Many people think of our minds having a rational side and an emotional side. They think of the rational side as reasonable. They contrast the emotional side with it and consider emotions as irrational and weird, not amenable to understanding.

Emotions motivate us

Since I usually approach emotions from a leadership perspective, I think of them functionally—emotions motivate us. As leaders we want to motivate ourselves, which means understanding our emotions—what we feel and how they work. I’ve found they works systematically—that is, consistently, reliably, and predictably. They work in a system including your environment, beliefs, behavior, and emotional reward (explained in my series on The Model).

Think of any emotion and you can think of how it motivates you. Happiness makes you want to continue the experience, anger makes you want to teach someone a lesson, and so on.

Emotions have a feeling to them

Emotions have a second side. Emotions feel like… well, it’s hard to say what they feel like except that emotions have unique feelings. Think of any emotion and you can imagine its feeling. Words don’t describe the feelings well. Artists and musicians try to communicate the feelings through their media. The best I can say in prose is that happiness feels happy, sadness feels sad, and so on. You know the feelings because you know the emotions, even if my description communicates little.

Broadly, you can say some emotions we like to feel and some we don’t. We usually say the former feel good and the latter bad, but sometimes we indulge in an emotion we don’t like, like anger, and sometimes an emotion we like leads to hurt.

Anyway, since I write a lot about and try to coach leadership, I tend to write more about their motivational aspects.
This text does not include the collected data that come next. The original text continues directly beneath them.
(** * A genetic algorithm for the vehicle routing problem

    Shallow embedding of [src/vrp/algorithm/chromosome.py],
    [src/vrp/algorithm/population.py] and [src/vrp/algorithm/genetic.py],
    of [calculate_distance_matrix] of [src/vrp/utils/getData.py] and of
    [draw_routes] of [src/vrp/utils/utils.py].

    Conventions of the embedding:
    - Python [int] is [Z]; list positions are [nat]; a gene is [option Z],
      where [None] is Python's [None] (crossover starts its offspring as
      [[None] * chromosome_length]).
    - Distances are exact integers: sums and comparisons of fitness values
      are exact.  The true division of two integers (the average fitness,
      the improvement printed by a verbose run) and the conversion of an
      integer to a float (the [:.2f] of a verbose run) are those of Python:
      the result is the nearest binary64 number, ties to even, kept as the
      rational it is, and OverflowError is raised beyond the range.
    - A Python exception is a value of [exn]; fallible pure code lives in
      [result], code that also draws random numbers lives in [M].
    - The pseudo-random generator of the [random] module is an explicit
      stream of raw draws, threaded through every operator together with a
      trace of the selection and crossover calls. *)

From Stdlib Require Import ZArith QArith Lia Lqa.
From stdpp Require Import base numbers list list_numbers gmap sets sorting.
From stdpp Require Import strings pretty.

Close Scope Q_scope.
Close Scope Z_scope.

(* ===================================================================== *)
(** * Exceptions and the two monads *)
(* ===================================================================== *)

Inductive exn : Type :=
  | ValueError
  | IndexError
  | TypeError
  | AttributeError
  | ZeroDivisionError
  | OverflowError
  | FuelExhausted.   (* not a Python exception: a bounded loop ran dry *)

Inductive result (A : Type) : Type :=
  | Ok (a : A)
  | Raise (e : exn).
Arguments Ok {A} a.
Arguments Raise {A} e.

Global Instance result_ret : MRet result := λ A a, Ok a.
Global Instance result_bind : MBind result := λ A B k m,
  match m with
  | Ok a => k a
  | Raise e => Raise e
  end.

Definition is_ok {A} (r : result A) : Prop :=
  match r with Ok _ => True | Raise _ => False end.
(** * Cloudflare cookie refresh clients: a shallow embedding

    The three scripts of the repository ([interactive_refresh.py],
    [quick_refresh.py], [refresh_example.py]) are thin clients of an HTTP
    service.  Each function is embedded as a computation over an explicit
    world (the lines the user will type, the outcome of each HTTP request,
    the readings of the clock, the fate of each file that is opened) that
    returns a value or a raised exception together with the list of
    observable events (lines printed, prompts, requests, pauses, files
    written) in program order. *)

From Stdlib Require Import String Ascii NArith ZArith Lia Bool Arith List.
From Stdlib Require Import DecimalString.
Import ListNotations.

Set Implicit Arguments.
Set Warnings "-register-all".

(** ** Python strings

    A Python [str] is a sequence of Unicode code points.  Literals of the
    source are written as UTF-8 text and decoded by [u]. *)

Definition pystr := list N.

Fixpoint utf8_go (need : nat) (acc : N) (bs : list N) : pystr :=
  match bs with
  | [] => []
  | b :: r =>
    match need with
    | O => if (b <? 128)%N then b :: utf8_go 0 0 r
           else if (b <? 224)%N then utf8_go 1 (b - 192) r
           else if (b <? 240)%N then utf8_go 2 (b - 224) r
           else utf8_go 3 (b - 240) r
    | S O => (acc * 64 + (b - 128))%N :: utf8_go 0 0 r
    | S n => utf8_go n (acc * 64 + (b - 128))%N r
    end
  end.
Their feeling side is fundamental to grasp if you want to understand and improve your life. Those feelings determine the quality of your life. They are the source of meaning, value, importance, and purpose (MVIP). The more you like the emotions you feel, the more MVIP in your life. The more you dislike the emotions you feel, the less. If you don’t understand emotions, you miss their place at the foundation of MVIP and the harder creating MVIP will be for you.

What each part does

Motivation leads to behavior, which leads to changing your environment. Without this part of your emotions you’d act purely reflexively or not at all.

Feelings give life meaning, value, importance, and purpose, which guide your decisions and behavior and keep you from being an automaton.